Radiosynthesis and in vivo evaluation of 1-[18F]fluoroelacridar as a positron emission tomography tracer for P-glycoprotein and breast cancer resistance protein

Efflux transporters located at the blood–brain barrier, such as P-glycoprotein (P-gp) and breast cancer resistance protein (BCRP), regulate the passage of many drugs in and out of the brain. Changes in the function and density of these proteins, in particular P-gp, may play a role in several neurological disorders. Several radioligands have been developed for measuring P-gp function at the blood–brain barrier of human subjects with positron emission tomography (PET). However, attempts to measure P-gp density with radiolabeled inhibitors that bind to these proteins in vivo have not thus far provided useful, quantifiable PET signals.

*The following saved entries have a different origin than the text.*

Lemma ReceiveBytes_keeps now data self w self' w' b :
  ReceiveBytes now data self w = (self', w', b) →
  session_keeps self → session_keeps self' ∧ (I w → I w').
Proof.
  unfold ReceiveBytes. destruct (session_ self) as [s|]; [|by intros [= <- <- <-]].
  destruct (ng_mem_recv s data) as [s' [evs rc]]. intros H Hk.
  assert (Hn : session_keeps (note_read now data self)).
  { unfold note_read. case_test; [|done]. by destruct Hk; split. }
  destruct (on_events_keeps evs _ w Hn) as [Hk1 Hw1].
  destruct (on_events evs _ w) as [self1 w1]. simpl in *.
  case_test_in H; injection H as <- <- <-; (split; [|done]); by destruct Hk1; split.
Qed.

Lemma SubmitUnaryRequest_keeps hs b h self self' i :
  SubmitUnaryRequest hs b h self = (self', i) →
  session_keeps self → stream_hooks_keep h → session_keeps self'.
Proof.
  unfold SubmitUnaryRequest. intros H [Hs Hst] Hh. revert H.
  destruct (session_ self); [|intros [= <- <-]; by split].
  destruct (draining_ self); [intros [= <- <-]; by split|].
  destruct (ng_submit_request _ _ _) as [s' j]. case_test; [intros [= <- <-]; by split|].
  intros [= <- <-]. split; simpl.
  - by case_match.
  - destruct (streams_ self !! j); simpl; [done|]. intros p st.
    rewrite lookup_insert_Some. intros [[<- <-]|[_ Hp]]; [done|by eapply Hst].
Qed.

Lemma CheckKeepalive_keeps now self : session_keeps self → session_keeps (CheckKeepalive now self).1.
Proof.
  intros Hk. unfold CheckKeepalive. destruct (session_ self); [|done].
  assert (Hk1 : session_keeps (settle_ping self)).
  { unfold settle_ping. case_test; [|done]. by destruct Hk; split. }
  generalize dependent (settle_ping self). intros self1 Hk1.
  destruct (ping_outstanding_ self1); [by case_test|].
  destruct (keepalive_gated self1); [done|]. destruct (_ <=? _); [|done].
  destruct (ng_submit_ping _ _). case_test; by destruct Hk1; split.
Qed.

Lemma simple_updates_keep self :
  session_keeps self →
  (∀ n, session_keeps (ConsumeOutput n self)) ∧ session_keeps (Terminate self).
Proof.
  intros [Hs Hst]. split.
  - intros n. unfold ConsumeOutput. simpl. by case_test; split.
  - unfold Terminate. destruct (session_ self); by split.
Qed.

Lemma new_http2_session_keeps o h now crc client :
  session_hooks_keep h → session_keeps (new_http2_session o h now crc client).
Proof.
  intros Hh. unfold new_http2_session. destruct client as [rc s].
  destruct (ng_submit_settings _ _) as [s1 src]. destruct (ng_set_local_window_size _ _ _) as [s2 wrc].
  repeat case_test; (split; [done|simpl; intros *; by rewrite lookup_empty]).
Qed.

End HookInvariant.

Herein, we argue that not only the low density of transporters in the brain as a whole but also their very high density in brain capillaries act to lower the concentration of ligand in the plasma and thereby contribute to absent or low signals in PET studies of P-gp density. Our calculations, based on published data and theoretical approximations, estimate that whole brain densities of many efflux transporters at the blood–brain barrier range from 0.04 to 5.19 nM. We conclude that the moderate affinities (>5 nM) of currently labeled inhibitors may not allow measurement of efflux transporter density at the blood–brain barrier, and inhibitors with substantially higher affinity will be needed for density imaging of P-gp and other blood–brain barrier transporters.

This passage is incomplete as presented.